Il Centro Alzheimer di Campobasso (tel. 0874-409135/8), con sede in via Toscana 79, è presente nella Asrem dal novembre 2002. L’obiettivo principale degli approcci assistenziali della struttura è quello di garantire un continuum assistenziale e risposte alle esigenze dei malati e dei loro familiari. L’equipe multidisciplinare è composta da un geriatra, tre psicologi, un assistente sociale e una segretaria. Il Centro è aperto tutti i giorni dal lunedì al venerdì, dalle 8.30 alle 13.30.
Altra esperienza positiva, attiva da meno di un anno, è il “Caffè di Enrichetta” ([email protected]), piccolo centro di supporto socio-psicologico con sede a Campobasso in contrada Colle dell’Orso. Qui i malati lievi di Alzheimer, i familiari e i loro accompagnatori svolgono per due giorni alla settimana (il mercoledì e il giovedì) varie attività psicoterapiche e motorie (orientamento alla realtà, ginnastica dolce, musicoterapia), laboratori e incontri. In particolare si punta molto alla terapia di orientamento alla realtà di tipo formale e informale, all’attività motoria, alla ginnastica dolce, alla musicoterapica, alla socializzazione e all’attività di supporto per i familiari, sia individuali sia di gruppo con la presenza di una psicologa. Non mancano incontri di informazione con gli specialisti.
“Dopo l’inaugurazione abbiamo ricevuto molte telefonate da parte di medici, sociologi e assistenti sociali che hanno manifestato la loro volontà a svolgere attività di volontariato nella struttura – spiega Antonio D’Ambrosio, presidente dell’Amma, l’associazione molisana malati di Alzheimer. Attualmente il centro ha sei operatori che si occupano di una quindicina di malati. “La nostra speranza è che, raccogliendo fondi e coinvolgendo soggetti disponibili a lavorare in questo campo, si possa arrivare anche ad allargarci su Termoli e Isernia – continua D’Ambrosio.

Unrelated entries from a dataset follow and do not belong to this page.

(** A fresh mapping as a large allocation whose block starts [o] bytes into
    the mapping. *)
Lemma fresh_large_ok total size o base s s1 L G l :
  slab_inv s L → large_inv s G l → mapped_fresh total base s s1 → (16 | base) → (getpagesize | total) →
  LARGE_HEADER_SIZE ≤ o → (16 | o) → 0 ≤ size → o + Z.max 1 size ≤ total →
  mc_larges s1 !! base = None ∧
  large_ok s1 (<[base := base + o]> G) base (MkLarge base total size (g_large_list (mc_g s1)) 0) ∧
  (∀ b e, mc_larges s1 !! b = Some e → disjoint_ranges base total b (la_size e)).
Proof.
  intros Hsl Hl (Hb0 & Hb47 & Hmap & Hfresh & Hzero & Hold & Heq) Hdiv Hpg Ho Ho16 Hs Htot.
  rewrite LARGE_HEADER_SIZE_eq in Ho.
  assert (mc_larges s1 = mc_larges s) as Hls by (by rewrite Heq).
  assert (mc_segs s1 = mc_segs s) as Hsg by (by rewrite Heq).
  assert (∀ b e, mc_larges s1 !! b = Some e → disjoint_ranges base total b (la_size e)) as Hdis.
  { intros b e He. rewrite Hls in He. destruct (lv_each _ _ _ Hl b e He) as [_ A2 _ A4 _ _ _].
    destruct (decide (disjoint_ranges base total b (la_size e))) as [|Hn]; [done|exfalso].
    apply (Hfresh (Z.max base b)); [|apply A4]; unfold in_range, disjoint_ranges in *; lia. }
  split_and!; [|split|done].
  - rewrite Hls. destruct (mc_larges s !! base) as [e|] eqn:He; [|done]. exfalso.
    specialize (Hdis base e). rewrite Hls in Hdis. specialize (Hdis He).
    destruct (lv_each _ _ _ Hl base e He) as [_ A2 _ _ _ _ _]. unfold disjoint_ranges in Hdis. lia.
  - done.
  - simpl. lia.
  - done.
  - intros a Ha. apply Hmap. by right.
  - intros a Ha (b & sg & Hb & Hab). apply (Hfresh a Ha). rewrite Hsg in Hb. by eapply si_mapped.
  - intros a Ha Hboot. apply (Hfresh a Ha). by apply (lv_boot _ _ _ Hl).
  - exists (base + o). rewrite lookup_insert_eq, LARGE_HEADER_SIZE_eq. simpl.
    split_and!; [done|lia|by apply Z.divide_add_r|lia|lia].
Qed.

(** The kernel refuses the mapping a large allocation of this size and
    alignment needs, which is a little larger than the block. *)
Definition large_refused (size k : Z) (s : machine) : Prop :=
  ∃ len, size ≤ len ≤ size + 2 * 2 ^ k + 2 ^ 18 ∧ mmap_refused len s.

(** What [large_alloc_aligned] does: nothing, or a new mapping [base] on the
    list.  The invariant may place the block anywhere behind the header. *)
Lemma large_alloc_core size k o s L G l :
  0 ≤ size → 4 ≤ k → size + 2 ^ k < 2 ^ 60 → slab_inv s L → ctl_inv s → large_inv s G l →
  let hs := large_header_space (2 ^ k) in let total := large_total size (2 ^ k) in
  LARGE_HEADER_SIZE ≤ o → (16 | o) → o + Z.max 1 size ≤ total →
  (large_alloc_aligned size (2 ^ k) s = Ok (0, s) ∧ large_refused size k s) ∨
  ∃ base s', large_alloc_aligned size (2 ^ k) s = Ok (base + hs, s') ∧ beside s L s' ∧
    (∀ a, is_mapped s a → is_mapped s' a) ∧ 0 < base ∧ (2 ^ k | base) ∧ (getpagesize | base) ∧
    mc_larges s !! base = None ∧ large_inv s' (<[base := base + o]> G) (base :: l) ∧
    (∀ b, lview <$> mc_larges s' !! b =
      lview <$> <[base := MkLarge base total size 0 0]> (mc_larges s) !! b) ∧
    (∀ a, in_range a base total → ¬ is_mapped s a ∧ load8 (mc_mem s') a = 0).
Proof.
  intros Hs Hk Hlim Hsl Hc Hl. cbv zeta. intros Ho Ho16 Hot.
  pose proof (Z.pow_pos_nonneg 2 k ltac:(lia) ltac:(lia)).
  unfold large_alloc_aligned. assert (16 ≤ 2 ^ k) by (change 16 with (2 ^ 4); apply Z.pow_le_mono_r; lia).
  destruct (Z.ltb_spec (2 ^ k) MIN_ALIGN); [config; lia|]. cbv zeta.
  assert (k < 60) by (apply (Z.pow_lt_mono_r_iff 2); lia).
  destruct (large_map_align k Hk ltac:(lia)) as (j & Hj & Hj2 & Hjp & ->).
  destruct (large_sizes size k Hs Hk Hlim) as (_ & Hh & Hpg & [Htot Htot2] & Htot3). cbv zeta in *.
  set (total := large_total size (2 ^ k)) in *.
  pose proof (os_mmap_aligned_bytes total (2 ^ j) s (si_bytes _ _ Hsl)) as Hby.
  destruct (os_mmap_aligned total (2 ^ j) s) as [base s1] eqn:Hmap. simpl in Hby.
  assert (2 ^ j < 2 ^ 60) by (apply Z.pow_lt_mono_r; lia). rewrite LARGE_HEADER_SIZE_eq in Hh.
  apply os_mmap_aligned_run in Hmap as [(-> & -> & Href)|[Hdiv Hf]]; [| |lia|done|lia|lia].
  { left. split; [done|]. eexists. split; [|exact Href]. unfold mapping_request.
    destruct (Z.leb_spec (2 ^ j) getpagesize); lia. }
  right. destruct (Z.eqb_spec base 0) as [->|Hb0]; [destruct Hf; lia|].
  assert (∀ i, 0 ≤ i ≤ j → (2 ^ i | base)) as Hdk.
  { intros i Hi. etrans; [|exact Hdiv]. exists (2 ^ (j - i)). rewrite <- Z.pow_add_r by lia. f_equal. lia. }
  destruct (fresh_large_ok total size o base s s1 L G l) as (Hnone & Hok & Hdis); try done; [apply (Hdk 4); lia|].
  pose proof Hf as (Hb1 & Hp47 & Hmapped & Hfresh & Hzero & Hold & Heq).
  pose proof (mapped_fresh_calm total base s s1 L Hsl Hc Hf Hby) as Hca.
  pose proof (large_inv_outside s s1 G l (ca_outside _ _ _ Hca) Hl) as Hl1.
  unfold lock_large. simpl. rewrite (lv_lock _ _ _ Hl1). cbn [mbind res_bind].
  rewrite u64_small by lia. exists base, (large_install base total size s1). split; [reflexivity|].
  assert (mc_larges s1 = mc_larges s) as Hls by (by rewrite Heq).
  destruct (large_install_rest base total size s1) as (Hsh & Hlk & Hsg & Hm & Hmp & Ht & Hr & Hin & Hli & Hlo).
  assert (beside s1 L (large_install base total size s1)) as Hbe.
  { apply beside_intro; try done; [apply Hca..|]. intros a (b & sg & Hb & Ha).
    unfold is_mapped. rewrite Hmp. by eapply (si_mapped _ _ (ca_slab _ _ _ Hca)). }
  split_and!; [|intros a Ha; unfold is_mapped; rewrite Hmp; apply Hmapped; by left|lia|apply Hdk; lia|by apply (Z.divide_trans _ (2 ^ j))|
    by rewrite <- Hls|by apply large_inv_install| |intros a Ha; split; [auto|rewrite Hm; auto]].
  - eapply beside_trans; [|intros a Ha; apply Hmapped; by left|exact Hbe].
    split; [apply Hca..|done|by rewrite Heq].
  - intros b. rewrite <- Hls. by apply (large_install_view _ _ _ _ G l).
Qed.

Lemma large_alloc_run size k s L G l :
  1 ≤ size → 4 ≤ k → size + 2 ^ k < 2 ^ 60 → slab_inv s L → ctl_inv s → large_inv s G l →
  ∃ p s', large_alloc_aligned size (2 ^ k) s = Ok (p, s') ∧ beside s L s' ∧
    (∀ a, is_mapped s a → is_mapped s' a) ∧
    ((p = 0 ∧ s' = s ∧ large_refused size k s) ∨
     (0 < p ∧ (2 ^ k | p) ∧ ∃ base total, mc_larges s !! base = None ∧
       large_inv s' (<[base := p]> G) (base :: l) ∧
       (∀ b, lview <$> mc_larges s' !! b =
         lview <$> <[base := MkLarge base total size 0 0]> (mc_larges s) !! b) ∧
       (∀ a, in_range a base total → ¬ is_mapped s a ∧ load8 (mc_mem s') a = 0))).
Proof.
  intros Hs Hk Hlim Hsl Hc Hl.
  destruct (large_sizes size k ltac:(lia) Hk Hlim) as (Hd & Hh & _ & [Htot _] & _). cbv zeta in *.
  destruct (large_alloc_core size k (large_header_space (2 ^ k)) s L G l)
    as [[Hrun Href]|(base & s' & Hrun & Hbe & Hmono & H0 & Hdk & _ & Hnone & Hl' & Hv & Hfr)]; try done; [lia|lia| |lia| |].
  - etrans; [|exact Hd]. exists (2 ^ (k - 4)). change 16 with (2 ^ 4). rewrite <- Z.pow_add_r by lia. f_equal. lia.
  - exists 0, s. split_and!; [done|by apply beside_refl|done|by left].
  - eexists _, s'. split_and!; [done|done|done|right]. rewrite LARGE_HEADER_SIZE_eq in Hh.
    split_and!; [lia|by apply Z.divide_add_r|]. by eexists base, _.
Qed.

(** ** Free *)
Lemma large_walk_ext fuel s s' la ptr :
  mc_larges s' = mc_larges s → large_walk fuel s' la ptr = large_walk fuel s la ptr.
Proof.
  intros Heq. revert la. induction fuel as [|fuel IH]; intros la; cbn [large_walk]; [done|].
  rewrite Heq. destruct (la =? 0); [done|]. destruct (mc_larges s !! la); [|done].
  cbn [deref mbind res_bind]. destruct (_ && _); [done|apply IH].
Qed.

(** The header found is the only one whose mapping holds the pointer. *)
Lemma large_walk_found s s' G l b e ptr :
  large_inv s G l → mc_larges s !! b = Some e → in_range ptr b (la_size e) →
  mc_larges s' = mc_larges s →
  large_walk (large_fuel s') s' (g_large_list (mc_g s)) ptr = Ok (Some e).
Proof.
  intros Hl He Hin Heq. rewrite (large_walk_ext _ s s') by done. unfold large_fuel. rewrite Heq.
  pose proof (large_length _ _ _ Hl).
  destruct (large_walk_run (S (size (mc_larges s))) s G l ptr Hl ltac:(lia)) as [[_ Hn]|(b' & e' & He' & Hin' & Hr)].
  - by destruct (Hn b e He).
  - rewrite Hr. destruct (decide (b' = b)) as [->|Hne]; [congruence|].
    pose proof (lv_disjoint _ _ _ Hl _ _ _ _ He' He Hne). unfold in_range, disjoint_ranges in *. lia.
Qed.

(** The tail of [large_free] once the entry is found. *)
Definition large_release (b : Z) (e : large_alloc_t) (s : machine) : machine :=
  os_munmap b (la_size e)
    ((upd_g (λ g, g <| g_large_allocated ::= λ x, sub64 x (la_user_size e) |>
                    <| g_large_alloc_count ::= λ x, sub64 x 1 |>)
       (unlock_large (large_unlink b e s))) <| mc_larges ::= delete b |>).

Lemma large_release_fields b e s :
  b ≠ 0 → 0 < la_size e →
  let s' := large_release b e s in
  mc_larges s' = delete b (set_prev (la_next e) (la_prev e) (set_next (la_prev e) (la_next e) (mc_larges s))) ∧
  g_large_list (mc_g s') = (if decide (g_large_list (mc_g s) = b) then la_next e else g_large_list (mc_g s)) ∧
  g_large_lock (mc_g s') = false ∧ same_shape s s' ∧ locks s' = locks s ∧ mc_segs s' = mc_segs s ∧
  mc_mem s' = mc_mem s ∧ g_tables (mc_g s') = g_tables (mc_g s) ∧
  g_segment_registry (mc_g s') = g_segment_registry (mc_g s) ∧
  g_initialized (mc_g s') = g_initialized (mc_g s) ∧
  mc_mapped s' = mc_mapped s ≫= range_sub b (whole_pages (la_size e)).
Proof.
  intros Hb Hs. cbv zeta. unfold large_release, os_munmap, large_unlink, set_prev, set_next.
  destruct (Z.eqb_spec b 0); [done|]. destruct (Z.ltb_spec 0 (la_size e)); [|lia]. cbn [negb andb].
  set (s1 := if la_next e =? 0 then _ else _).
  assert (mc_larges s1 = (if la_next e =? 0 then
      (if la_prev e =? 0 then mc_larges s else alter (λ q, q <| la_next := la_next e |>) (la_prev e) (mc_larges s))
      else alter (λ q, q <| la_prev := la_prev e |>) (la_next e)
        (if la_prev e =? 0 then mc_larges s else alter (λ q, q <| la_next := la_next e |>) (la_prev e) (mc_larges s)))
    ∧ s1 = s <| mc_larges := mc_larges s1 |>) as [HM Hs1].
  { unfold s1. destruct (la_next e =? 0), (la_prev e =? 0); split; try done; by destruct s. }
  rewrite <- HM. clearbody s1. rewrite Hs1. simpl.
  destruct (Z.eqb_spec (g_large_list (mc_g s)) b), (decide (g_large_list (mc_g s) = b)); try done; by split_and!.
Qed.
(** The common shape of [malloc] and [free]: the thread's data first, then the
    work. *)
Lemma slab_alloc_inner_spends tid sz s p z s' :
  slab_alloc_inner tid sz s = Ok (p, z, s') → spends s s'.
Proof.
  unfold slab_alloc_inner, large_alloc. destruct (MEDIUM_MAX <? _).
  { intros. inv_res. by eapply (steady_spends 0), large_alloc_steady; [lia|]. }
  destruct (PAGE_SIZE_ALLOC / 2 <? _).
  { intros. inv_res. by eapply (steady_spends 0), large_alloc_steady; [lia|]. }
  pose proof (tld_get_steady tid s) as Htld. simpl in Htld.
  destruct (tld_get tid s) as [t s1]. simpl in Htld.
  intros H. inv_res. apply slab_alloc_fast_steady in Hrun as [Hc Hz]. injection Hc as C1 C2 C3 C4.
  destruct o as [[]|]; inv_res.
  { destruct Htld as [[A B]|Hh].
    - apply (steady_spends 0); [lia|]. split; [|lia]. unfold counters in *. congruence.
    - apply (spends_steady 0 s s1); [lia|by eapply hands_out_spends| |].
      + destruct Hh as (_ & _ & -> & _). lia.
      + split; [|lia]. unfold counters. congruence. }
  pose proof (arena_get_steps _ _ _ _ Hrun) as (E1 & E2 & E3 & E4).
  assert (steady_by 1 m0 s') as Hst.
  { destruct o; inv_res; [|done]. apply arena_alloc_steady in Hrun0.
    apply claim_page_steady in Hrun1. by apply (steady_by_trans 1 0 m0 m1). }
  clear Hrun H. destruct Hst as [Hc' Hz']. injection Hc' as D1 D2 D3 D4.
  assert (∃ m2, m2 = (tld_get tid m).2 ∧ g_initialized (mc_g m2) = g_initialized (mc_g s) ∧
    g_arena_next (mc_g m2) = g_arena_next (mc_g s) ∧ (size (mc_segs m2) ≤ size (mc_segs s))%nat ∧
    (mc_thread_id_counter m2 = mc_thread_id_counter s ∨
     mc_thread_id_counter m2 = u32 (mc_thread_id_counter s + 1))) as (m2 & -> & F1 & F2 & F3 & F4).
  { destruct Htld as [[A B]|(A1 & A2 & A3 & A4 & A5 & A6)].
    - injection A as A1 A2 A3 A4. eexists. split; [done|].
      destruct (tld_get_steady tid m) as [[G H]|(G1 & G2 & G3 & G4 & G5 & G6)].
      + injection G as G1 G2 G3 G4. split_and!; [congruence|congruence|lia|left; congruence].
      + split_and!; [congruence|congruence|rewrite G3; lia|right; congruence].
    - rewrite tld_get_known by (by rewrite C4). eexists. split; [done|].
      split_and!; [congruence|congruence|rewrite A3 in Hz; lia|right; congruence]. }
  split_and!; [congruence| | |rewrite E2 in Hz'; lia].
  - rewrite D3, E3. done.
  - rewrite D2. destruct E4 as [->| ->]; rewrite F2; auto.
Qed.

La Fondazione Unicredit ha finanziato questa ed altre undici strutture in Italia dedicate ai disturbi neuro-vegetativi, per lo più al centro-nord: Campobasso, con Napoli, è l’unica nel Mezzogiorno.
Un’altra realtà particolarmente dinamica che opera nell’ambito dell’Alzheimer è la Onlus “Panta Rei Ama Molise” ([email protected]) di Monteroduni, in provincia di Isernia, presieduta da Domenico Esposito.
Il Molise, che si caratterizza – per peculiarità anagrafica – con una percentuale di popolazione anziana tra le più elevate a livello nazionale, è particolarmente coinvolto quindi nella tematica dell’Alzheimer. Il grande lavoro di assistenza svolto dalle famiglie, spesso coadiuvate da associazioni e cooperative sociali, deve essere sostenuto dalle istituzioni affinché si garantisca sempre un’assistenza di qualità ai malati ed un sostegno concreto alle realtà familiari, alleggerendo loro il carico di cura.
Un malato di Alzheimer, infatti, ha bisogno di cure costanti, i cui costi, tra l’altro, gravano quasi esclusivamente sulle famiglie. Ecco perché cresce, da più parti, la richiesta di una maggiore vicinanza da parte delle istituzioni, finora decisamente latitanti.